Introduction
Digital audiovisual material is an important form of research data. It is raw material for observational and experimental analysis, for practice-based learning, and research communication.
Large-scale digitisation has opened up historical collections for academic use, alongside a massive increase in born-digital material. Media technology evolves rapidly, and today’s research projects have to plan to retain material for future repurposing, including potential re-analysis by yet-to-be-developed tools.
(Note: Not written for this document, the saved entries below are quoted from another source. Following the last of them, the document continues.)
(** * Tome: provider normalisation and the tool-calling dispatch loop

    A shallow embedding of the Anthropic adapter
    ([lib/engines/anthropic/client.ts], [message.ts], [tool.ts]), of the
    Gemini tool translation ([lib/engines/gemini/tool.ts]), of the engine
    registry ([lib/models/engine.svelte.ts]) and of the dispatch loop
    ([lib/dispatch.ts]), with the properties the specification states
    about them. *)

From Stdlib Require Import ZArith QArith Lqa List String Ascii Bool Lia Permutation.
From stdpp Require Import gmap strings.
Import ListNotations.

Set Warnings "-register-all".

Local Open Scope string_scope.
Local Open Scope list_scope.

(** ** JavaScript values *)

Module JS.

(** A [number]: an IEEE double.  The finite doubles are rationals, and
    the only operations the adapters apply to numbers are comparisons,
    which are exact; [NaN] and the infinities are kept apart. *)
Inductive number : Type :=
  | NaN
  | NegInf
  | Fin (q : Q)
  | PosInf.

Definition Qltb (x y : Q) : bool :=
  (Qnum x * Zpos (Qden y) <? Qnum y * Zpos (Qden x))%Z.

(** [a < b] of JavaScript: false as soon as one side is [NaN]. *)
Definition ltb (a b : number) : bool :=
  match a, b with
  | NaN, _ | _, NaN => false
  | _, NegInf => false
  | NegInf, _ => true
  | PosInf, _ => false
  | Fin _, PosInf => true
  | Fin x, Fin y => Qltb x y
  end.

Definition isNaN (a : number) : bool :=
  match a with NaN => true | _ => false end.

(** [Math.max] and [Math.min] on two arguments: [NaN] is contagious. *)
Definition Math_max (a b : number) : number :=
  if isNaN a || isNaN b then NaN else if ltb a b then b else a.

Definition Math_min (a b : number) : number :=
  if isNaN a || isNaN b then NaN else if ltb b a then b else a.

(** JSON-compatible values, as carried by tool arguments and by the
    opaque model metadata. *)
Inductive value : Type :=
  | JNull
  | JBool (b : bool)
  | JNum (x : number)
  | JStr (s : string)
  | JArr (items : list value)
  | JObj (fields : list (string * value)).

(** Truthiness, as [||], [&&], [if] and [||=] test it.  [undefined] is
    the [None] of an [option]. *)
Definition truthy_string (s : string) : bool := negb (s =? "")%string.
(** [format_regex.match(data_string)]: the unconsumed rest and the
    group dictionary of the first match found. *)
Definition re_match (r : regex) (s : string)
    : option (string * gmap string string) :=
  rmatch r s ∅ (fun rest g => Some (rest, g)).

Definition d2 (r1 r2 : regex) : regex := Cat r1 r2.
Definition rng (lo hi : ascii) : regex := Class (in_range lo hi).
Definition any_digit : regex := Class digit.

(** The directive table of [TimeRE], for the directives this program's
    formats use:
    - [%Y]: [\d\d\d\d]
    - [%m]: [1[0-2]|0[1-9]|[1-9]]
    - [%d]: [3[0-1]|[1-2]\d|0[1-9]|[1-9]| [1-9]]
    - [%H]: [2[0-3]|[0-1]\d|\d]
    - [%M]: [[0-5]\d|\d] *)
Definition directive (c : ascii) : option regex :=
  if Ascii.eqb c "Y" then
    Some (Group "Y" (Cat any_digit (Cat any_digit (Cat any_digit any_digit))))
  else if Ascii.eqb c "m" then
    Some (Group "m" (Or (d2 (Lit "1") (rng "0" "2"))
                    (Or (d2 (Lit "0") (rng "1" "9")) (rng "1" "9"))))
  else if Ascii.eqb c "d" then
    Some (Group "d" (Or (d2 (Lit "3") (rng "0" "1"))
                    (Or (d2 (rng "1" "2") any_digit)
                    (Or (d2 (Lit "0") (rng "1" "9"))
                    (Or (rng "1" "9") (d2 (Lit " ") (rng "1" "9")))))))
  else if Ascii.eqb c "H" then
    Some (Group "H" (Or (d2 (Lit "2") (rng "0" "3"))
                    (Or (d2 (rng "0" "1") any_digit) any_digit)))
  else if Ascii.eqb c "M" then
    Some (Group "M" (Or (d2 (rng "0" "5") any_digit) any_digit))
  else None.

Definition seq_opt (r : regex) (rest : option (option regex))
    : option (option regex) :=
  match rest with
  | None => None
  | Some None => Some (Some r)
  | Some (Some r') => Some (Some (Cat r r'))
  end.

(** [TimeRE.pattern]: every run of whitespace in the format becomes
    [\s+], every directive its group, any other character itself.  The
    outer [None] is a bad or stray directive; the inner [None] is the
    empty pattern. *)
Fixpoint pattern (format : string) (in_space : bool)
    : option (option regex) :=
  match format with
  | EmptyString => Some None
  | String c rest =>
      if space c then
        if in_space then pattern rest true
        else seq_opt (Plus space) (pattern rest true)
      else if Ascii.eqb c "%" then
        match rest with
        | EmptyString => None
        | String d rest' =>
            if Ascii.eqb d "%" then seq_opt (Lit "%") (pattern rest' false)
            else
              match directive d with
              | None => None
              | Some r => seq_opt r (pattern rest' false)
              end
        end
      else seq_opt (Lit c) (pattern rest false)
  end.

Fixpoint digits_value (s : string) (acc : Z) : option Z :=
  match s with
  | EmptyString => Some acc
  | String c s' =>
      if digit c then digits_value s' (acc * 10 + (Z.of_N (N_of_ascii c) - 48))
      else None
  end.

Fixpoint lstrip (s : string) : string :=
  match s with
  | String c s' => if space c then lstrip s' else s
  | EmptyString => s
  end.

(** [int(s)] on what a directive group can hold: decimal digits after
    optional leading blanks. *)
Definition py_int (s : string) : result Z :=
  match lstrip s with
  | EmptyString => Raise ValueError
  | t => match digits_value t 0 with
         | Some n => Ok n
         | None => Raise ValueError
         end
  end.

Definition group_int (g : gmap string string) (name : string) (default : Z)
    : result Z :=
  match g !! name with
  | Some s => py_int s
  | None => Ok default
  end.

(** [datetime.strptime(data_string, format)] *)
Definition strptime (data_string format : string) : result datetime :=
  match pattern format false with
  | None => Raise ValueError
  | Some None =>
      if String.eqb data_string "" then mk_datetime 1900 1 1 0 0
      else Raise ValueError
  | Some (Some re) =>
      match re_match re data_string with
      | None => Raise ValueError
      | Some (rest, g) =>
          if negb (String.eqb rest "") then Raise ValueError
          else
            year ← group_int g "Y" 1900;
            month ← group_int g "m" 1;
            day ← group_int g "d" 1;
            hour ← group_int g "H" 0;
            minute ← group_int g "M" 0;
            mk_datetime year month day hour minute
      end
  end.

End Strptime.
Import Strptime.

(** ** Schemas ([schemas.py]) *)

Module InvoiceItem.
Record t : Type := mk
  { name : string;
    qty : Z;
    unit_price : float }.
End InvoiceItem.

(** A field of a stored document. *)
Inductive value : Type :=
  | VNone
  | VStr (s : string)
  | VInt (n : Z)
  | VFloat (f : float)
  | VDate (d : datetime)
  | VItems (items : list InvoiceItem.t).

Module Appointment.
Inductive Status : Type := scheduled | checked_in | completed | cancelled.

Definition status_str (s : Status) : string :=
  match s with
  | scheduled => "scheduled"
  | checked_in => "checked_in"
  | completed => "completed"
  | cancelled => "cancelled"
  end.

Record t : Type := mk
  { clinic_id : string;
    doctor_id : string;
    patient_id : string;
    starts_at : datetime;
    ends_at : datetime;
    reason : option string;
    status : Status }.

(** [Appointment(...)] called without [status]: the field default. *)
Definition new (clinic_id doctor_id patient_id : string)
    (starts_at ends_at : datetime) (reason : option string) : t :=
  mk clinic_id doctor_id patient_id starts_at ends_at reason scheduled.
End Appointment.

Module Invoice.
Inductive Status : Type := unpaid | paid | void.

Definition status_str (s : Status) : string :=
  match s with
  | unpaid => "unpaid"
  | paid => "paid"
  | void => "void"
  end.

Record t : Type := mk
  { clinic_id : string;
    appointment_id : string;
    patient_id : string;
    doctor_id : string;
    items : list InvoiceItem.t;
    discount : float;
    tax_rate : float;
    status : Status }.

(** [Invoice(...)] called without [status]: the field default. *)
Definition new (clinic_id appointment_id patient_id doctor_id : string)
    (items : list InvoiceItem.t) (discount tax_rate : float) : t :=
  mk clinic_id appointment_id patient_id doctor_id items discount tax_rate
     unpaid.
End Invoice.

Module Payment.
Inductive Method : Type := cash | card | transfer | insurance.

Definition method_str (m : Method) : string :=
  match m with
  | cash => "cash"
  | card => "card"
  | transfer => "transfer"
  | insurance => "insurance"
  end.

Record t : Type := mk
  { clinic_id : string;
    invoice_id : string;
    amount : float;
    method : Method;
    notes : option string }.
End Payment.

Definition opt_str (o : option string) : value :=
  match o with
  | Some s => VStr s
  | None => VNone
  end.

(** ** Filter expressions

    A filter maps a field name to a clause: a plain value (equality) or a
    dictionary of comparison operators, as in
    [{"doctor_id": d, "starts_at": {"$lt": e}}]. *)
Inductive clause : Type :=
  | CEq (v : value)
  | COps (ops : gmap string value).

Definition value_eqb (q v : value) : bool :=
  match q, v with
  | VNone, VNone => true
  | VStr a, VStr b => String.eqb a b
  | VInt a, VInt b => a =? b
  | VFloat a, VFloat b => PrimFloat.eqb a b
  | VDate a, VDate b => a =? b
  | _, _ => false
  end.

(** A comparison operator against a bound; only values of the bound's own
    type compare. *)
Definition op_holds (op : string) (bound v : value) : bool :=
  match bound, v with
  | VDate b, VDate x | VInt b, VInt x =>
      if String.eqb op "$lt" then x <? b
      else if String.eqb op "$lte" then x <=? b
      else if String.eqb op "$gt" then b <? x
      else if String.eqb op "$gte" then b <=? x
      else false
  | _, _ => false
  end.

Definition clause_holds (c : clause) (field : option value) : bool :=
  match c, field with
  | CEq q, Some v => value_eqb q v
  | CEq q, None => value_eqb q VNone
  | COps ops, Some v =>
      forallb (fun kb => op_holds kb.1 kb.2 v) (map_to_list ops)
  | COps _, None => false
  end.

(** A document matches a filter when every clause holds of its field;
    the empty filter matches everything. *)
Definition matches (query : gmap string clause) (doc : gmap string value)
    : bool :=
  forallb (fun kc => clause_holds kc.2 (doc !! kc.1)) (map_to_list query).

(** ** The document store *)

Definition ObjectId : Type := N.

(** The collections the handlers below read and write, each a sequence of
    documents with their store-assigned identifiers, and the next
    identifier the store will hand out. *)
Record Database : Type := mkDatabase
  { appointments : list (ObjectId * Appointment.t);
    invoices : list (ObjectId * Invoice.t);
    payments : list (ObjectId * Payment.t);
    next_id : ObjectId }.

(** A schema class with its collection (the lowercased class name) and
    its dictionary form. *)
Class Collection (A : Type) : Type :=
  { collection_name : string;
    model_dump : A -> gmap string value;
    docs : Database -> list (ObjectId * A);
    insert_one : ObjectId * A -> Database -> Database }.

Global Instance appointment_collection : Collection Appointment.t :=
  {| collection_name := "appointment";
     model_dump a := list_to_map
       [ ("clinic_id", VStr (Appointment.clinic_id a));
         ("doctor_id", VStr (Appointment.doctor_id a));
         ("patient_id", VStr (Appointment.patient_id a));
         ("starts_at", VDate (Appointment.starts_at a));
         ("ends_at", VDate (Appointment.ends_at a));
         ("reason", opt_str (Appointment.reason a));
         ("status", VStr (Appointment.status_str (Appointment.status a))) ];
     docs := appointments;
     insert_one d st :=
       mkDatabase (appointments st ++ [d]) (invoices st) (payments st)
                  (N.succ (next_id st)) |}.

Global Instance invoice_collection : Collection Invoice.t :=
  {| collection_name := "invoice";
     model_dump i := list_to_map
       [ ("clinic_id", VStr (Invoice.clinic_id i));
         ("appointment_id", VStr (Invoice.appointment_id i));
         ("patient_id", VStr (Invoice.patient_id i));
         ("doctor_id", VStr (Invoice.doctor_id i));
         ("items", VItems (Invoice.items i));
         ("discount", VFloat (Invoice.discount i));
         ("tax_rate", VFloat (Invoice.tax_rate i));
         ("status", VStr (Invoice.status_str (Invoice.status i))) ];
     docs := invoices;
     insert_one d st :=
       mkDatabase (appointments st) (invoices st ++ [d]) (payments st)
                  (N.succ (next_id st)) |}.

Global Instance payment_collection : Collection Payment.t :=
  {| collection_name := "payment";
     model_dump p := list_to_map
       [ ("clinic_id", VStr (Payment.clinic_id p));
         ("invoice_id", VStr (Payment.invoice_id p));
         ("amount", VFloat (Payment.amount p));
         ("method", VStr (Payment.method_str (Payment.method p)));
         ("notes", opt_str (Payment.notes p)) ];
     docs := payments;
     insert_one d st :=
       mkDatabase (appointments st) (invoices st) (payments st ++ [d])
                  (N.succ (next_id st)) |}.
Digital media is technically complex and physically vulnerable to loss, as well as risks of the media or file type being made obsolescent. Even when video content is converted to digital on a hard disk, new weaknesses can emerge, such as inadequate visual information to allow analysis.
Curation of media research data should be a team effort, bringing together researchers, data or information managers and media technology specialists. Research projects making substantial use of media may find that different communities want to access and use the data throughout and beyond the project.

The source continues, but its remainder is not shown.